**Exercise prompt:** Which lines of the records below contain the word "Wait"? Copy each of them out.

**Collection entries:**

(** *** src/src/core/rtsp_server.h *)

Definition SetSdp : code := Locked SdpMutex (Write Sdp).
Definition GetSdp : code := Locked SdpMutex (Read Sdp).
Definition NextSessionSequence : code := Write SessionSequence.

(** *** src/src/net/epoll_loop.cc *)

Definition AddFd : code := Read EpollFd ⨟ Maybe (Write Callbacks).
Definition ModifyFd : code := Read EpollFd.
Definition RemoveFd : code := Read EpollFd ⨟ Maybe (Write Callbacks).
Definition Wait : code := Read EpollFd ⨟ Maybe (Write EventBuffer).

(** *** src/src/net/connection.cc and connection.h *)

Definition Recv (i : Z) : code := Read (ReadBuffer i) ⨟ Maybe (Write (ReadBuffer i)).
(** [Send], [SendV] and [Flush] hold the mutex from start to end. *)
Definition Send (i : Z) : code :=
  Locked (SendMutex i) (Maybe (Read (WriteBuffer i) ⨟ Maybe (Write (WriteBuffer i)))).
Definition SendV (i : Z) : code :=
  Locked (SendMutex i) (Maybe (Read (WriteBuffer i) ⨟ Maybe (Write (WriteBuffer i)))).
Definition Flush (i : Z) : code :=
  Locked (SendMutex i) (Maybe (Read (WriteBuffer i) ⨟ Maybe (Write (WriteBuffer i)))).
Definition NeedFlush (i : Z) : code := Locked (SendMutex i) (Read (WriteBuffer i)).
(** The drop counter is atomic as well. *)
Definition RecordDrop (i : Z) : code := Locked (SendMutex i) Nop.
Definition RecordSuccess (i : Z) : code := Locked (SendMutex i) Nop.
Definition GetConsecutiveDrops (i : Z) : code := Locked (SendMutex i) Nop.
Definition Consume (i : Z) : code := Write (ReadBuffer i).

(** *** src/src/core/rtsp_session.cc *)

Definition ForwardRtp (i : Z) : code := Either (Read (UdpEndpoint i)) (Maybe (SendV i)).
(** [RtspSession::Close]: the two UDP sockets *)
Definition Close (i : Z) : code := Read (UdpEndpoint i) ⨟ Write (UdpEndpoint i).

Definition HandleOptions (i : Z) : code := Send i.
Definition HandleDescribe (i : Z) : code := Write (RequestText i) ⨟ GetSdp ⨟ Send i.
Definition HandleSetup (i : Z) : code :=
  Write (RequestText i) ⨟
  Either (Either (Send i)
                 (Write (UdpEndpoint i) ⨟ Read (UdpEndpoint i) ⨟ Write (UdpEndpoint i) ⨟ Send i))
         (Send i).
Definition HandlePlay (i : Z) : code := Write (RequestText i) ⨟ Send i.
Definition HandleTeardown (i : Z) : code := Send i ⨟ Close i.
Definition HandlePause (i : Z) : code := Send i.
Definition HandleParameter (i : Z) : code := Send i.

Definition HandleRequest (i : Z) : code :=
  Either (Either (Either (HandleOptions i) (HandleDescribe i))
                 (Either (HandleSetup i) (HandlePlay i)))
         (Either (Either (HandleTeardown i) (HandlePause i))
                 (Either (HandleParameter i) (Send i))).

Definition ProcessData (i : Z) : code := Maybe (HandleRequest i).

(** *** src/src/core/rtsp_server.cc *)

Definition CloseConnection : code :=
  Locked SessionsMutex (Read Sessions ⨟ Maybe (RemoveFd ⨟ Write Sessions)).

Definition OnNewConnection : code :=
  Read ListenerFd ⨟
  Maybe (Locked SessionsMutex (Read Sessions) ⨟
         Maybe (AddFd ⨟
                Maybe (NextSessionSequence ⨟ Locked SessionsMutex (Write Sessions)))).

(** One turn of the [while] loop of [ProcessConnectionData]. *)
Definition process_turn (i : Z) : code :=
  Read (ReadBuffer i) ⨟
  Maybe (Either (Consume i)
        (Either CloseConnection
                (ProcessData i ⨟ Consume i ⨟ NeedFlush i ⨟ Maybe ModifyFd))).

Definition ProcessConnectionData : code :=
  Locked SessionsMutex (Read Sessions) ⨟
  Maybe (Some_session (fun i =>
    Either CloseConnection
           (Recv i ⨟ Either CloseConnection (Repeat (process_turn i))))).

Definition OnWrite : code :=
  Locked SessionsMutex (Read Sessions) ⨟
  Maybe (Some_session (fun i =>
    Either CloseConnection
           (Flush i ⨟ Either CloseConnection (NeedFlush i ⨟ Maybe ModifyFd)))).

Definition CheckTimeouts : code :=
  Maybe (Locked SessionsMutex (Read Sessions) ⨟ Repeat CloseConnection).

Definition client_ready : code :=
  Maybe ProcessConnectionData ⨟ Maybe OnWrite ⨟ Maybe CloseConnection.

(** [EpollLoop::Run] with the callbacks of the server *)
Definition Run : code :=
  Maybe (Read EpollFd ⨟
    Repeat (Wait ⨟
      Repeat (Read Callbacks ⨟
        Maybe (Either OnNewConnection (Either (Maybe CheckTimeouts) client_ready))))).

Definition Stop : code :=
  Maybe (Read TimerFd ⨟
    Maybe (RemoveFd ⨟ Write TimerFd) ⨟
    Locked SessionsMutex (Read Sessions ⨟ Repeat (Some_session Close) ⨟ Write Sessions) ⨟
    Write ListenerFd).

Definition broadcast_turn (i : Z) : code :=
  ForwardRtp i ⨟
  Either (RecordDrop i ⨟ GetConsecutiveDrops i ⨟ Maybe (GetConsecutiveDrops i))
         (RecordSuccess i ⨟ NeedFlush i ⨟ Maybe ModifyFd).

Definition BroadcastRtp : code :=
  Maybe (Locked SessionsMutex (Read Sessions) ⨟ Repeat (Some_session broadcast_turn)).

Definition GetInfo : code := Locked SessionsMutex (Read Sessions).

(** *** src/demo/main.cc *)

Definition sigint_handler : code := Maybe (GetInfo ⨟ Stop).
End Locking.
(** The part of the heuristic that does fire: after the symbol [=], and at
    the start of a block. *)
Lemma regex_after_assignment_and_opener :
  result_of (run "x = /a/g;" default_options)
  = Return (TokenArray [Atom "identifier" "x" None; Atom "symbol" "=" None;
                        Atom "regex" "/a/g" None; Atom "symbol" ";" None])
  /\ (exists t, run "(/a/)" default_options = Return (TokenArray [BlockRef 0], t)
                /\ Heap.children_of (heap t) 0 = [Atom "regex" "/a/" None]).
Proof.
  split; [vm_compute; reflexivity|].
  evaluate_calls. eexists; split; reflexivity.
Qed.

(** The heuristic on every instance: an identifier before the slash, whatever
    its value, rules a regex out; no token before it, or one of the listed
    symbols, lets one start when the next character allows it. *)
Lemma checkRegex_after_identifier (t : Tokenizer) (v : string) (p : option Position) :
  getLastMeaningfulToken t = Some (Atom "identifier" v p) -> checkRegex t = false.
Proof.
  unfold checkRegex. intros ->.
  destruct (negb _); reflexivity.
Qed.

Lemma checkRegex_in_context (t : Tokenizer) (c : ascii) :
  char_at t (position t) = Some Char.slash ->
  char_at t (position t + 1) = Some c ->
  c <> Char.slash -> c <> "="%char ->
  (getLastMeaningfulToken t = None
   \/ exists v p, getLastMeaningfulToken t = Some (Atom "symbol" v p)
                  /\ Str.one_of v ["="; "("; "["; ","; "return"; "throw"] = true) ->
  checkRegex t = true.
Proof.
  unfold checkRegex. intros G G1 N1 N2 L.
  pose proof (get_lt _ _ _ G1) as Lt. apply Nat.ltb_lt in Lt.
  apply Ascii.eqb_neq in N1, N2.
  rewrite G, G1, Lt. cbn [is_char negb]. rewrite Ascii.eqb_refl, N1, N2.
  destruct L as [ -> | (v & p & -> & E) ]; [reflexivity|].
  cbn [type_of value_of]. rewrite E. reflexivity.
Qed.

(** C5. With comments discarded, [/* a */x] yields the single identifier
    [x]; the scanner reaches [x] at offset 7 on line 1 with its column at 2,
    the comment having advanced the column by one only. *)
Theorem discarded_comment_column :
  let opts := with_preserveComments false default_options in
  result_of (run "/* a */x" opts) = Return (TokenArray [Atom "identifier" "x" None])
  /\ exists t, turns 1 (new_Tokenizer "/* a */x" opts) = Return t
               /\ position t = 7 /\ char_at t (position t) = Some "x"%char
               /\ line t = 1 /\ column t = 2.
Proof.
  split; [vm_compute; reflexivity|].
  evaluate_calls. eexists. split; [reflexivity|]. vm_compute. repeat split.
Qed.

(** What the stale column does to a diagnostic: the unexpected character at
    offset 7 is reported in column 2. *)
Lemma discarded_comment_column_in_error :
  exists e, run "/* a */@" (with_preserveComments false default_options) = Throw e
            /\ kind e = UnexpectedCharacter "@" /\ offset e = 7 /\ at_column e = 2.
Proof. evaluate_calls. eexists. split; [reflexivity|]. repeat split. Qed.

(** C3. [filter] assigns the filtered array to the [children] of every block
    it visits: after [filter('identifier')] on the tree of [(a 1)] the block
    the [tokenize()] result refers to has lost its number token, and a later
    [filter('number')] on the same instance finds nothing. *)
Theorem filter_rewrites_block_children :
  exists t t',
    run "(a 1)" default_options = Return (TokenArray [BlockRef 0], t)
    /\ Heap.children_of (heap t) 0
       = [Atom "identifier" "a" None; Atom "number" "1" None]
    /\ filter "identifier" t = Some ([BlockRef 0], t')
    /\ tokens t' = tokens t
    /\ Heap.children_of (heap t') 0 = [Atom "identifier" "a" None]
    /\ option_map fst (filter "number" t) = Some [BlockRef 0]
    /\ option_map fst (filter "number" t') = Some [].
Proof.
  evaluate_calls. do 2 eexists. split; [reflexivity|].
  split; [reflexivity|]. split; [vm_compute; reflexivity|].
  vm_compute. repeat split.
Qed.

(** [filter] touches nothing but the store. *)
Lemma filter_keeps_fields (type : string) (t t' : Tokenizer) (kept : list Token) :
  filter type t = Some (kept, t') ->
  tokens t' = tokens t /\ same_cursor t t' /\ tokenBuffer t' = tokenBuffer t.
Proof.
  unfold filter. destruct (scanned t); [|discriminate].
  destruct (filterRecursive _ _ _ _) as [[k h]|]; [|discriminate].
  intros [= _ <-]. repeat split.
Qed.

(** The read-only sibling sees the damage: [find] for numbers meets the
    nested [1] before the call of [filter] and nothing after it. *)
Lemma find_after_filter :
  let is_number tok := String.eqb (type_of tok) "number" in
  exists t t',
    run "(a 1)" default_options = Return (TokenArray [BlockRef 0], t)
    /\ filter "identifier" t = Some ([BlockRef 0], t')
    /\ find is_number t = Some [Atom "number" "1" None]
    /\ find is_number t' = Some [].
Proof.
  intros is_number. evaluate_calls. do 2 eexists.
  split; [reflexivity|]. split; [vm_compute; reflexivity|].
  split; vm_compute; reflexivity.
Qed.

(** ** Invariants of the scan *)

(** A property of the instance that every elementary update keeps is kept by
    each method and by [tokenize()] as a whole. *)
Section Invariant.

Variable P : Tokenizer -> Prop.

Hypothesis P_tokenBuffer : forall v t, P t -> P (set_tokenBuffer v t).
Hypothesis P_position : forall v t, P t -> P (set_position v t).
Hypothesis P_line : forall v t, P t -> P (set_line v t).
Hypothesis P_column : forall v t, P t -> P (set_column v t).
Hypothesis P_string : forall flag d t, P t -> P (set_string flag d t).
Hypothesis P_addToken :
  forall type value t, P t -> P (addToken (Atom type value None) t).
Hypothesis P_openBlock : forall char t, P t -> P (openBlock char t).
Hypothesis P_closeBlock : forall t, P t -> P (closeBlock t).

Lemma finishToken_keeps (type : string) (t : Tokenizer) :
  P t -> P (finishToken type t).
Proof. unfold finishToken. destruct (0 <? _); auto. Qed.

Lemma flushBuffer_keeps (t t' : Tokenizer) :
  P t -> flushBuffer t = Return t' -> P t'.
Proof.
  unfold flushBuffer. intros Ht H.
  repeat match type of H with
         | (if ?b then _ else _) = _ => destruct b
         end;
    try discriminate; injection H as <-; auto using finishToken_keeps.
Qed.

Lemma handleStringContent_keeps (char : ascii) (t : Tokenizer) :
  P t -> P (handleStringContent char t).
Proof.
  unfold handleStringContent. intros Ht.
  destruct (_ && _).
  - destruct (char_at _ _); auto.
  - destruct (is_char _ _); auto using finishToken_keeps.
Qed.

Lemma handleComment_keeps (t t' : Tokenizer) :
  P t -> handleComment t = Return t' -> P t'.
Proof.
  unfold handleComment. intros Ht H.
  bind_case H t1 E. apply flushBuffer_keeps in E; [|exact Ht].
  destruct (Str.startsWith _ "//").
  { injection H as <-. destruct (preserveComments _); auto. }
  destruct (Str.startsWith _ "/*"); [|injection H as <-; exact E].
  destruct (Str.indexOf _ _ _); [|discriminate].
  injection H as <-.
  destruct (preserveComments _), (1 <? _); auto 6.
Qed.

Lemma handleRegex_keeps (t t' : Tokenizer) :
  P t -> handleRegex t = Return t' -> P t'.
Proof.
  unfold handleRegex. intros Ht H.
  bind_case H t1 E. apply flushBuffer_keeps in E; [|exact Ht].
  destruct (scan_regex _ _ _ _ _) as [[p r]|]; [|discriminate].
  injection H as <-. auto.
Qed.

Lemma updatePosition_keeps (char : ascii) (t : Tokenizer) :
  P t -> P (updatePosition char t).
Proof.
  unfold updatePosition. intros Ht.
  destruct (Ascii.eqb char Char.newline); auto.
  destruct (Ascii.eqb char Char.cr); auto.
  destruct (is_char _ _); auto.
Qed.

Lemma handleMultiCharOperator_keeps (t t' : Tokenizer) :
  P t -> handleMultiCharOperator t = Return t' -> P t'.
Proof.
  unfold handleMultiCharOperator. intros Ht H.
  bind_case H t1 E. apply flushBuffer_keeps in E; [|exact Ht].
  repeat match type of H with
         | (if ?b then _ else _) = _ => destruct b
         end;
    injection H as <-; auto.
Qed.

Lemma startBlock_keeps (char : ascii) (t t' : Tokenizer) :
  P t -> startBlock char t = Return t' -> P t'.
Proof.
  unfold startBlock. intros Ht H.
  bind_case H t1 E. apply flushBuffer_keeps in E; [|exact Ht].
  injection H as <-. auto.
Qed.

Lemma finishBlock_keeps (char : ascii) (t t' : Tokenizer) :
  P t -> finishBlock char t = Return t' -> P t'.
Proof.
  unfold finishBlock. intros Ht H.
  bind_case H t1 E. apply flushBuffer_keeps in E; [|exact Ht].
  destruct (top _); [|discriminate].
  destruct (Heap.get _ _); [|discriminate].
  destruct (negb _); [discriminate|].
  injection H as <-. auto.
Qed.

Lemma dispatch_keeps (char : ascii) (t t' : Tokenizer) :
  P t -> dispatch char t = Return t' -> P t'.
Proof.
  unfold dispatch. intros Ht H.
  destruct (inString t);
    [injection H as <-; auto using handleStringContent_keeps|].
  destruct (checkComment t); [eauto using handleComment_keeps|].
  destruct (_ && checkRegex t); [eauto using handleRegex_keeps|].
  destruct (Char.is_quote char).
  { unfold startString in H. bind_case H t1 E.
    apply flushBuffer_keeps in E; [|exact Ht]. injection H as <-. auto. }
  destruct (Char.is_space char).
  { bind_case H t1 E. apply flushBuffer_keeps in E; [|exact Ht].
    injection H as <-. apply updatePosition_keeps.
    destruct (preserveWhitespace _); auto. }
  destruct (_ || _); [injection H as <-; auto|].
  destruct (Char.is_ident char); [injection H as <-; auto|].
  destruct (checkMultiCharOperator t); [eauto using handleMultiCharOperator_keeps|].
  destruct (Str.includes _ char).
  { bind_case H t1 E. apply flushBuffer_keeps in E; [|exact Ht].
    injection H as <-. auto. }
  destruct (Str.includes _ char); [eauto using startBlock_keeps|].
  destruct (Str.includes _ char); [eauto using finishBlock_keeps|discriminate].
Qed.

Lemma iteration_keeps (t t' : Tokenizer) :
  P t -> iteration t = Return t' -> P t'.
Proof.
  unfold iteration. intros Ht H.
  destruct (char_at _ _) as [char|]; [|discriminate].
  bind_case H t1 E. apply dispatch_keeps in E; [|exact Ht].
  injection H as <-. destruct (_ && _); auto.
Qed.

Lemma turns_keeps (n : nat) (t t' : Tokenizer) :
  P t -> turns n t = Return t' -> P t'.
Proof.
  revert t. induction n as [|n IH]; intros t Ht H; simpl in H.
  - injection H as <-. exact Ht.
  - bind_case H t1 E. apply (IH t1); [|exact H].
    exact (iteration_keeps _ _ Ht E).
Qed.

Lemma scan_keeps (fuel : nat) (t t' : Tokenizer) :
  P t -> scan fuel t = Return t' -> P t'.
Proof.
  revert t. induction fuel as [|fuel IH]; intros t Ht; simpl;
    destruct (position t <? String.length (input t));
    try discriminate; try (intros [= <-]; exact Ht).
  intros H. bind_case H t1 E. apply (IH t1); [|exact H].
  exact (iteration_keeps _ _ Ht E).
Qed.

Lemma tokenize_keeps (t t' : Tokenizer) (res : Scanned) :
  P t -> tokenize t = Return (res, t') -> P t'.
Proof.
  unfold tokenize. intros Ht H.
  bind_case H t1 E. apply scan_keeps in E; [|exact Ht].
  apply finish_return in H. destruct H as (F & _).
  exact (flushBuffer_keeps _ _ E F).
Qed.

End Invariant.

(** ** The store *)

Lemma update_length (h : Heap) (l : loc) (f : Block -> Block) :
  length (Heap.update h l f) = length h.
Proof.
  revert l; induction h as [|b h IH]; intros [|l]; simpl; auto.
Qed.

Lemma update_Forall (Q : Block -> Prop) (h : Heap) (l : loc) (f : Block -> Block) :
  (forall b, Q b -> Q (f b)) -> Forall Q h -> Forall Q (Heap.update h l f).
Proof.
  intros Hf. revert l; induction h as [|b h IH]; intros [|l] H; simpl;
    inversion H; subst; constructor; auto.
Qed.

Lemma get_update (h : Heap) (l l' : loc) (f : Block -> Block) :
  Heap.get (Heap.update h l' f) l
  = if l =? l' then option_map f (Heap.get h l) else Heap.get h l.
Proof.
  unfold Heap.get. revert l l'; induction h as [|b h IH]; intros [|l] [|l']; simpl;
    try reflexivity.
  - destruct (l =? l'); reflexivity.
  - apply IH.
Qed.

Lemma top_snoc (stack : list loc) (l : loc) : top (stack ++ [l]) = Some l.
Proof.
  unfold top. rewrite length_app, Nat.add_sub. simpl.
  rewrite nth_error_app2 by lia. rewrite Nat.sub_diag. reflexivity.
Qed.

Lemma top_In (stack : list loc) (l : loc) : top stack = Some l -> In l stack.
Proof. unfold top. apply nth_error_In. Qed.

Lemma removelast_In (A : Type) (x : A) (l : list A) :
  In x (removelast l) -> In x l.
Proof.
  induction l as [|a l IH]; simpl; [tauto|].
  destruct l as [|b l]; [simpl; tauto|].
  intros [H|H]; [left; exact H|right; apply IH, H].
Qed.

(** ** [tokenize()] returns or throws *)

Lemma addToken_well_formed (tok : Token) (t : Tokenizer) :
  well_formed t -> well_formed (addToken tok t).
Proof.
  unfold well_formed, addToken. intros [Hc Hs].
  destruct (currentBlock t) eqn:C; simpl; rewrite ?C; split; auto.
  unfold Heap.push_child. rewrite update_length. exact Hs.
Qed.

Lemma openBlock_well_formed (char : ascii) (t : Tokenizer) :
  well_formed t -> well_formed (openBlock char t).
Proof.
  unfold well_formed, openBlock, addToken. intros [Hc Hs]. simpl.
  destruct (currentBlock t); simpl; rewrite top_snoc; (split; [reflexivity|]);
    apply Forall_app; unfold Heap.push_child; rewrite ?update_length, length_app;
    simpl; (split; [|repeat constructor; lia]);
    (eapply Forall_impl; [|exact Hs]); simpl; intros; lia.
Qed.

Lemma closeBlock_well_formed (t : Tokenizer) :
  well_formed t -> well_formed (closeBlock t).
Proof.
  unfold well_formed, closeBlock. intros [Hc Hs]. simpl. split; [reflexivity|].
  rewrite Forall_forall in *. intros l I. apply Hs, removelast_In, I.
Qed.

**Answer box:**
Definition Wait : code := Read EpollFd ⨟ Maybe (Write EventBuffer).
    Repeat (Wait ⨟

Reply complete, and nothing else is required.